Here, we will set up a process to send data to a Kafka topic in batches, using the test data from training the model. To regulate the rate of data transfer, the function introduces a delay between batches, and after each batch is sent, the producer ensures all messages are flushed from the buffer to Kafka.

In [None]:
from datetime import datetime
import time
import threading
import json
from kafka import KafkaProducer
from kafka.errors import KafkaError

def error_callback(exc):
    raise Exception('Error while sending data to kafka: {0}'.format(str(exc)))


def write_to_kafka(topic_name, items, batch_size=1000, delay_seconds=1):
    producer = KafkaProducer(bootstrap_servers=['127.0.0.1:9092'])
    total_messages = len(items)
    sent = 0

    for i in range(0, total_messages, batch_size):
        batch = items[i:i + batch_size]
        for message, key in batch:
            key_str = str(key)
            producer.send(
                topic_name,
                key=key_str.encode('utf-8'),
                value=json.dumps(message).encode('utf-8')
            ).add_errback(error_callback)
            sent += 1

        producer.flush()
        print(f"Sent {sent}/{total_messages} messages (batch {i//batch_size + 1})")
        if i + batch_size < total_messages:
            time.sleep(delay_seconds)

    print(f"Finished sending {total_messages} messages to topic: {topic_name}")


####Spark Streaming

Here, we will demonstrate a real-time data processing pipeline using Apache Kafka and PySpark for fraud detection.
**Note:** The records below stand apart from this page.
(* ===== verification/Buffer.v ===== *)
(** * The transport's IO buffer ([usbd-storage/src/buffer.rs])

    [Buffer] is the byte array with a read and a write position; its methods
    are translated one by one, with the slice accesses, the subtractions and the
    assertions that can panic. The closures of [write_all] and [read] work on a
    slice and on a world [W] of captured variables (the bus, or a local array).
    The second half shows that the buffer implements a bounded FIFO queue
    ([Fifo]): every method keeps the positions in range, never panics, and does
    to the queue what the queue's operation does; [buf_equiv] is the equality of
    the queues, which the moves of [shift] do not change. *)
From S2P Require Import Prelude.
From Stdlib Require Import Setoid Morphisms.

Local Open Scope Z_scope.
Local Open Scope rust_scope.

Record Buffer := mkBuffer {
  inner : list byte;
  rpos : Z;
  wpos : Z
}.

Definition set_inner (l : list byte) (b : Buffer) : Buffer := mkBuffer l (rpos b) (wpos b).
Definition set_rpos (r : Z) (b : Buffer) : Buffer := mkBuffer (inner b) r (wpos b).
Definition set_wpos (w : Z) (b : Buffer) : Buffer := mkBuffer (inner b) (rpos b) w.

Definition new (inner : list byte) : Buffer := mkBuffer inner 0 0.

Definition available_read (b : Buffer) : outcome Z := usize_sub (wpos b) (rpos b).

Definition available_write (b : Buffer) : outcome Z := usize_sub (len (inner b)) (wpos b).

Definition clear : M Buffer unit :=
  do! modify (set_rpos 0) in modify (set_wpos 0).

(** [copy_within(r..w, 0)] moves the unread bytes to the front. *)
Definition shift : M Buffer unit :=
  let! b := gets id in
  if negb (rpos b =? wpos b) then
    let! moved := lift (slice (inner b) (rpos b) (wpos b)) in
    do! modify (set_inner (splice (inner b) 0 moved)) in
    let! w := lift (usize_sub (wpos b) (rpos b)) in
    do! modify (set_wpos w) in
    modify (set_rpos 0)
  else clear.

Definition write (data : list byte) : M Buffer Z :=
  let! aw := gets_o available_write in
  do! when (aw <? len data) shift in
  let! aw := gets_o available_write in
  let count := Z.min aw (len data) in
  let! b := gets id in
  let! src := lift (slice data 0 count) in
  let! dst := lift (slice (inner b) (wpos b) (wpos b + count)) in
  let! dst := lift (copy_from_slice dst src) in
  do! modify (set_inner (splice (inner b) (wpos b) dst)) in
  do! modify (set_wpos (wpos b + count)) in
  do! assert (wpos b + count <=? len (inner b)) in
  ret count.
(* ===== verification/BotSpec.v ===== *)
(** * The Bulk-Only protocol, as an abstract machine

    What the transport promises, without buffer positions, slices, casts or
    closures: a state [Bot] is the phase of the protocol, the queue of bytes in
    the device, how much of the data phase is left, the command and its status,
    and the two byte streams seen on the wire. The endpoints' behaviour is the
    nondeterminism of [send] and [recv]; everything else is determined. File
    BbbRefine shows that [Bbb.poll] and the methods for the subclass implement
    this machine; files BotStream and BotLive draw the consequences. *)
From S2P Require Import Prelude.
From S2P Require Import Usb.
From S2P Require Import Transport.
From S2P Require Import Bbb.

Local Open Scope Z_scope.

(** ** Wire formats *)

(** The 13 bytes of a command status wrapper. *)
Definition csw_bytes (c : CommandBlockWrapper) (s : StatusAndResidue) : list byte :=
  CSW_SIGNATURE_LE ++ to_le_bytes 4 (tag c) ++ to_le_bytes 4 (data_residue s) ++
  [byte_of (status_code (status s))].

(** What a host reads off it: tag, residue and status byte. *)
Definition decode_csw (l : list byte) : option (Z * Z * Z) :=
  if bool_decide (len l = CSW_LEN /\ ztake 4 l = CSW_SIGNATURE_LE) then
    Some (Prelude.from_le_bytes (zslice 4 8 l), Prelude.from_le_bytes (zslice 8 12 l),
          Prelude.from_le_bytes (zslice 12 13 l))
  else None.

(** The value of byte [i]. *)
Definition byte_at (i : Z) (l : list byte) : Z := Prelude.from_le_bytes (zslice i (i + 1) l).

(** The command that 31 bytes stand for, if they are a valid wrapper. *)
Definition decode_cbw (raw : list byte) : option CommandBlockWrapper :=
  if bool_decide (ztake 4 raw = CBW_SIGNATURE_LE /\ 1 <= byte_at 14 raw <= 16) then
    let dtl := Prelude.from_le_bytes (zslice 8 12 raw) in
    Some (mkCommandBlockWrapper
      (Prelude.from_le_bytes (zslice 4 8 raw)) dtl
      (if dtl =? 0 then NotExpected
       else if Z.testbit (byte_at 12 raw) 7 then DataIn else DataOut)
      (byte_at 13 raw mod 16) (byte_at 14 raw) (zslice 15 31 raw))
  else None.

(** The wrapper a host sends for a command. *)
Definition encode_cbw (c : CommandBlockWrapper) : list byte :=
  CBW_SIGNATURE_LE ++ to_le_bytes 4 (tag c) ++ to_le_bytes 4 (data_transfer_len c) ++
  [byte_of (match direction c with DataIn => 0x80 | _ => 0 end)] ++
  [byte_of (lun c)] ++ [byte_of (block_len c)] ++ block c.

(** What the transport may assume of a command it has parsed. *)
Record cbw_ok (c : CommandBlockWrapper) : Prop := {
  cbw_tag : is_u32 (tag c);
  cbw_dtl : is_u32 (data_transfer_len c);
  cbw_direction : direction c = NotExpected <-> data_transfer_len c = 0;
  cbw_lun : 0 <= lun c < 16;
  cbw_block_len : 1 <= block_len c <= 16;
  cbw_block : len (block c) = 16
}.

(** ** The machine *)

Section Machine.
  Context `{!UsbStack}.
  (** The packet size and the size of the IO buffer. *)
  Context (ps cap : Z).
(* ===== verification/BbbRefine.v ===== *)
(** * The transport implements the protocol machine

    [view] forgets the buffer's positions and the device's hardware; [live] says
    that a transport works on the given device (its endpoints, its buffer size)
    with a well-formed buffer. Each handler of file Bbb, run from a live state
    in which the protocol's invariant holds, returns (no assertion fails, no
    slice is out of range, no fuel is missing) and makes the step that file
    BotSpec prescribes. *)
From S2P Require Import Prelude.
From S2P Require Import Usb.
From S2P Require Import Buffer.
From S2P Require Import Transport.
From S2P Require Import Bbb.
From S2P Require Import BotSpec.

Local Open Scope Z_scope.
Local Open Scope rust_scope.

(** ** Rules for the calls on parts of the transport *)

Section Rules.
Context `{!UsbStack}.

Lemma wp_with_local {W A} (w : W) (m : M (Buffer * W) A) Q b :
  wp m (fun a p => Q (a, snd p) (fst p)) (b, w) -> wp (with_local w m) Q b.
Proof. unfold wp, with_local. by destruct (m (b, w)) as [[a [b' w']]| |]. Qed.

Lemma wp_on_bus {A} (m : M Bus A) Q t :
  wp m (fun a x => Q a (set_bus x t)) (bus t) -> wp (on_bus m) Q t.
Proof. apply wp_zoom. Qed.
Lemma wp_on_buf {A} (m : M Buffer A) Q t :
  wp m (fun a x => Q a (set_buf x t)) (buf t) -> wp (on_buf m) Q t.
Proof. apply wp_zoom. Qed.
Lemma wp_on_buf_bus {A} (m : M (Buffer * Bus) A) Q t :
  wp m (fun a p => Q a (set_bus (snd p) (set_buf (fst p) t))) (buf t, bus t) ->
  wp (on_buf_bus m) Q t.
Proof. unfold wp, on_buf_bus, zoom. by destruct (m (buf t, bus t)) as [[a p]| |]. Qed.

Lemma wp_assert_state (l : list State) Q (t : BulkOnly) :
  is_one_of (state t) l = true -> Q tt t -> wp (assert (is_one_of (state t) l)) Q t.
Proof. apply wp_assert. Qed.
End Rules.

(** The hardware a transport works on. *)
Record device `{!UsbStack} := mkDevice {
  d_in : Endpoint;
  d_out : Endpoint;
  d_max_lun : Z;
  d_capacity : Z
}.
Initially, a Kafka producer (`write_to_kafka`) method sends batches of test data, consisting of features and labels, to a Kafka topic named `fraud-test`. The data is serialized into JSON format and transmitted with a controlled delay between batches to simulate real-time streaming.
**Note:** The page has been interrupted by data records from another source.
(** ** Progress *)

Lemma todo_nonneg `{!UsbStack} (cap : Z) b :
  bot_inv cap b -> is_one_of (phase b) [CommandTransfer; CommandTransferInvalid] = false ->
  0 <= todo b /\ (todo b = 0 -> phase b = StatusTransfer /\ queue b = []).
Proof.
  unfold bot_inv, todo, CSW_LEN. intros Hinv Hp. pose proof (len_nonneg (queue b)).
  destruct (phase b); try done; destruct Hinv as (_ & _ & ? & _); (split; [lia|]); try lia.
  intros Hz. split; [done|]. by apply len_zero_inv.
Qed.

Lemma command_of_status `{!UsbStack, !UsbStackLaws} d t s :
  good d t -> cs t = Some s -> command_phase (state t) = false.
Proof.
  intros [_ Hinv] Hs. unfold bot_inv in Hinv. cbn in Hinv.
  destruct (state t); try done; destruct Hinv; congruence.
Qed.

(** One poll, as far as progress is concerned. *)
Lemma poll_progress `{!UsbStack, !UsbStackLaws} d t s r t' :
  device_ok d -> good d t -> cs t = Some s ->
  ~ (state t = StatusTransfer /\ contents (buf t) = []) -> poll t = Returns (r, t') ->
  good d t' /\ cs t' = Some s /\ Bbb.cbw t' = Bbb.cbw t /\ progress (view t) r (view t').
Proof.
  intros Hd Ht Hs Hnot Hrun.
  destruct (wp_returns _ _ _ _ _ (poll_good d Hd t Ht) Hrun) as [Ht' Hstep].
  pose proof Ht as [_ Hinv]. pose proof (d_ps_range d Hd). pose proof (d_ps_fits d Hd).
  destruct (bot_poll_frame _ _ (view t) _ _ (command_of_status d t s Ht Hs) Hnot Hstep) as [Hcmd Hstat].
  split; [done|]. split; [change (stat (view t') = Some s); by rewrite Hstat|].
  split; [exact Hcmd|].
  eapply bot_poll_progress; [..|exact Hstep]; done || lia.
Qed.

(** Once a status is set, every [poll] keeps it until the wrapper is out, fails only
    with an error of the bus, does not add to what is left to move, and has less of it
    left whenever a byte went over the wire. *)
Lemma ending_makes_progress `{!UsbStack, !UsbStackLaws} (t : BulkOnly) s :
  reachable t -> cs t = Some s -> ~ (state t = StatusTransfer /\ contents (buf t) = []) ->
  wp poll (fun r t' => cs t' = Some s /\ Bbb.cbw t' = Bbb.cbw t /\
    todo (view t') <= todo (view t) /\
    (~ (in_log (bus t') = in_log (bus t) /\ out_log (bus t') = out_log (bus t)) ->
     todo (view t') < todo (view t)) /\
    (r = Ok tt \/ exists e, r = Err (Usb e))) t.
Proof.
  intros (d & Hd & Ht)%reachable_good Hs Hnot.
  pose proof (poll_good d Hd t Ht) as (r & t' & Hrun & _)%wp_run.
  apply wp_run. exists r, t'. split; [done|].
  by destruct (poll_progress d t s r t' Hd Ht Hs Hnot Hrun) as (_ & ? & ? & ? & ? & ?).
Qed.

(** A status of 16 bytes for a 32-byte command, 8 bytes of which are out. *)
Definition ending_transfer : MockBbb :=
  at_ (history 8 (cbw 32 HostIn)
    [CPoll; CPoll; CPoll; CPoll; CWriteData (zreplicate 16 (byte_of 0xAA)); CPoll;
     CSetStatus Passed 16]).
Lemma ending_transfer_reachable : reachable ending_transfer.
Proof. apply at_reachable; [lia|by vm_compute]. Qed.

Lemma ending_makes_progress_witness :
  todo (view ending_transfer) = 37 /\
  wp poll (fun r t' => cs t' = Some (mkStatusAndResidue Passed 16)) ending_transfer.
Proof.
  split; [by vm_compute|].
  assert (cs ending_transfer = Some (mkStatusAndResidue Passed 16)) as Hs by (by vm_compute).
  assert (state ending_transfer = DataTransferToHost) as Hp by (by vm_compute).
  refine (wp_mono _ _ _ _ (ending_makes_progress ending_transfer _ ending_transfer_reachable Hs _) _).
  - intros [Hp' _]. congruence.
  - intros r t' [Hcs _]. exact Hcs.
Defined.

(** [n] polls in a row, each of which moves at least a byte, none after the end. *)
Inductive busy `{!UsbStack, !UsbStackLaws} : nat -> BulkOnly -> BulkOnly -> Prop :=
| busy_none t : busy 0 t t
| busy_poll n t r t1 t2 :
    ~ (state t = StatusTransfer /\ contents (buf t) = []) ->
    poll t = Returns (r, t1) ->
    ~ (in_log (bus t1) = in_log (bus t) /\ out_log (bus t1) = out_log (bus t)) ->
    busy n t1 t2 -> busy (S n) t t2.

Lemma busy_todo `{!UsbStack, !UsbStackLaws} d n t t' s :
  device_ok d -> good d t -> cs t = Some s -> busy n t t' ->
  good d t' /\ cs t' = Some s /\ Z.of_nat n + todo (view t') <= todo (view t).
Proof.
  intros Hd Ht Hs Hbusy. induction Hbusy as [t|n t r t1 t2 Hnot Hrun Hmv Hbusy IH].
  - split; [done|]. split; [done|lia].
  - destruct (poll_progress d t s r t1 Hd Ht Hs Hnot Hrun) as (Ht1 & Hs1 & _ & _ & Hlt & _).
    destruct (IH Ht1 Hs1) as (? & ? & ?). split; [done|]. split; [done|].
    specialize (Hlt Hmv). lia.
Qed.

(** C11: A command terminates: once its status is set, at most [todo] polls that move a
    byte (the data still owed and the 13 bytes of the wrapper) can happen before the
    wrapper is out, and when that many have happened it is. *)
Theorem status_is_delivered `{!UsbStack, !UsbStackLaws} (t t' : BulkOnly) s n :
  reachable t -> cs t = Some s -> busy n t t' ->
  Z.of_nat n <= todo (view t) /\ cs t' = Some s /\
  (Z.of_nat n = todo (view t) -> state t' = StatusTransfer /\ contents (buf t') = []).
Proof.
  intros (d & Hd & Ht)%reachable_good Hs Hbusy.
  destruct (busy_todo d n t t' s Hd Ht Hs Hbusy) as (Ht' & Hs' & Hle).
  destruct (todo_nonneg _ (view t') (good_inv d t' Ht') (command_of_status d t' s Ht' Hs'))
    as [Hnn Hz].
  split; [lia|]. split; [done|]. intros Hn. apply Hz. lia.
Qed.

Lemma status_is_delivered_witness :
  exists t', busy 1 ending_transfer t' /\ cs t' = Some (mkStatusAndResidue Passed 16).
Proof.
  assert (cs ending_transfer = Some (mkStatusAndResidue Passed 16)) as Hs by (by vm_compute).
  assert (state ending_transfer = DataTransferToHost) as Hp by (by vm_compute).
  destruct (poll ending_transfer) as [[r t']| |] eqn:Hrun.
  2-3: assert ((match poll ending_transfer with Returns _ => true | _ => false end) = true) as Hok
    by (by vm_compute); by rewrite Hrun in Hok.
  assert ((match poll ending_transfer with
    | Returns (_, t) => bool_decide (in_log (bus t) = in_log (bus ending_transfer))
    | _ => true end) = false) as Hmv by (by vm_compute).
  rewrite Hrun in Hmv. apply bool_decide_eq_false in Hmv.
  assert (busy 1 ending_transfer t') as Hbusy.
  { refine (busy_poll 0 ending_transfer r t' t' _ Hrun (fun Hb => Hmv (proj1 Hb)) (busy_none t')).
    intros [Hp' _]. rewrite Hp in Hp'. discriminate Hp'. }
  exists t'. split; [exact Hbusy|].
  destruct (status_is_delivered ending_transfer t' _ 1 ending_transfer_reachable Hs Hbusy)
    as (_ & Hs' & _). exact Hs'.
Defined.

(** ** Limits of the code *)

(** C40: A wrapper that does not fit the buffer in whole packets is never read: when
    fewer free bytes than a packet are left while a command is awaited, [poll] fails
    with [IoBufferOverflow] and changes nothing, so it fails for ever, until a reset.
    [new] lets that happen: it accepts a buffer of 31 bytes for packets of 8 or 16. *)
Theorem overflow_while_awaiting_is_permanent `{!UsbStack, !UsbStackLaws} (t : BulkOnly) :
  reachable t -> state t = CommandTransfer ->
  capacity (buf t) - len (contents (buf t)) < packet_size t ->
  get_command t = Returns None /\
  wp poll (fun r t' => r = Err (Error IoBufferOverflow) /\ view t' = view t /\
    capacity (buf t') = capacity (buf t) /\ packet_size t' = packet_size t) t.
Proof.
  intros (d & Hd & Ht)%reachable_good Hp. pose proof Ht as [Hl Hinv].
  rewrite (live_packet_size d t), (live_capacity d t) by done. intros Hroom. split.
  - rewrite (get_command_run d) by done. by rewrite Hp.
  - eapply wp_mono; [by apply (poll_good d)|]. intros r t' [[Hl' _] Hstep].
    rewrite (live_packet_size d t'), (live_capacity d t') by done.
    inversion Hstep as [? ? Hp' Hc|Hp'|? ? Hp' Hc|? ? Hp' Hc|? ? Hp' Hc|? ? Hp' Hc|? ? Hp' Hc
      |? ? Hp' Hc|? ? Hp' Hq' Hc|? ? Hp' Hq' Hc]; subst; cbn in Hp';
      try (destruct Hp' as [Hp'|Hp']); try congruence.
    destruct Hc as [e b' Hr|n b' Hr|n b' Hr|n b' c r' b'' Hr]; inversion Hr; subst; cbn in *; try lia.
    done.
Qed.

(** A wrapper sent to a transport with a 31-byte buffer, in packets of 8. *)
Definition small_transfer : MockBbb :=
  at_ (history_on (zreplicate 31 x00) 8 (cbw 0 NoData) [CPoll; CPoll; CPoll; CPoll]).
Lemma small_transfer_reachable : reachable small_transfer.
Proof. apply at_reachable; [lia|by vm_compute]. Qed.

Lemma overflow_while_awaiting_is_permanent_witness :
  wp poll (fun r t' => r = Err (Error IoBufferOverflow) /\ view t' = view small_transfer)
    small_transfer.
Proof.
  assert (state small_transfer = CommandTransfer) as Hp by (by vm_compute).
  assert (capacity (buf small_transfer) - len (contents (buf small_transfer))
    < packet_size small_transfer) as Hroom by (by vm_compute).
  destruct (overflow_while_awaiting_is_permanent small_transfer small_transfer_reachable Hp Hroom)
    as [_ Hw].
  refine (wp_mono _ _ _ _ Hw _). intros r t' (Hr & Hv & _). exact (conj Hr Hv).
Defined.

(** After [set_status] and before the next [poll] the IN phase still takes data:
    [write_data] succeeds although the status of the command is set. *)
Lemma write_after_status_succeeds `{!UsbStack, !UsbStackLaws} (t t1 : BulkOnly) s n src :
  reachable t -> state t = DataTransferToHost -> set_status s n t = Returns (tt, t1) ->
  has_status t1 = true /\
  wp (write_data src) (fun r t2 => exists k, r = Ok k /\ cs t2 = cs t1 /\
    k = Z.min (Z.min (len src) (left_to_transfer t - len (contents (buf t))))
              (capacity (buf t) - len (contents (buf t)))) t1.
Proof.
  intros (d & Hd & Ht)%reachable_good Hp Hrun.
  pose proof (set_status_good d s n t t1 Ht Hrun) as Ht1.
  rewrite set_status_run in Hrun by (by rewrite Hp). injection Hrun as <-. split; [done|].
  eapply wp_mono; [by apply (write_data_step d)|]. intros r t2 (_ & -> & Hv).
  eexists. split; [done|]. split; [|by rewrite (live_capacity d t) by apply Ht].
  change (stat (view t2) = stat (bot_set_status s n (view t))). by rewrite Hv, view_set_status.
Qed.

Lemma write_after_status_succeeds_witness :
  exists t1, set_status Passed 16 in_transfer = Returns (tt, t1) /\ has_status t1 = true.
Proof.
  assert (state in_transfer = DataTransferToHost) as Hp by (by vm_compute).
  eexists. split; [apply set_status_run; by rewrite Hp|].
  refine (proj1 (write_after_status_succeeds in_transfer _ Passed 16 [] in_transfer_reachable Hp _)).
  apply set_status_run. by rewrite Hp.
Defined.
Simultaneously, a Kafka consumer is implemented as a separate thread using PySpark's structured streaming capabilities. The consumer subscribes to the same Kafka topic, deserializes incoming messages, and proesses them in micro-batches. Each batch is converted into a Pandas DataFrame, where feature data is extracted from the message values and actual labels are derived from the keys.

The pre-trained Random Forest model (`rf_model`) is then used to predict fraud labels for the incoming data, and the results including features, actual labels, and predictions are displayed for analysis.


This design ensures scalable, real-time processing of streaming data while maintaining separation between data production and consumption.


In [None]:



# Define the Spark version to install
spark_version = "3.5.2"

# Install OpenJDK
!apt-get install openjdk-8-jdk-headless -qq > /dev/null

!pip install pyspark==3.5.2
!pip install -q spark-streaming-kafka-0-10-assembly_2.12

# Download and extract Spark
!wget -q https://archive.apache.org/dist/spark/spark-{spark_version}/spark-{spark_version}-bin-hadoop3.tgz
!tar xf spark-{spark_version}-bin-hadoop3.tgz

import os

# Set environment variables
os.environ["JAVA_HOME"] = "/usr/lib/jvm/java-8-openjdk-amd64"
os.environ["SPARK_HOME"] = f"/content/spark-{spark_version}-bin-hadoop3"

# Install findspark
!pip install -q findspark


Collecting pyspark==3.5.2
  Downloading pyspark-3.5.2.tar.gz (317.3 MB)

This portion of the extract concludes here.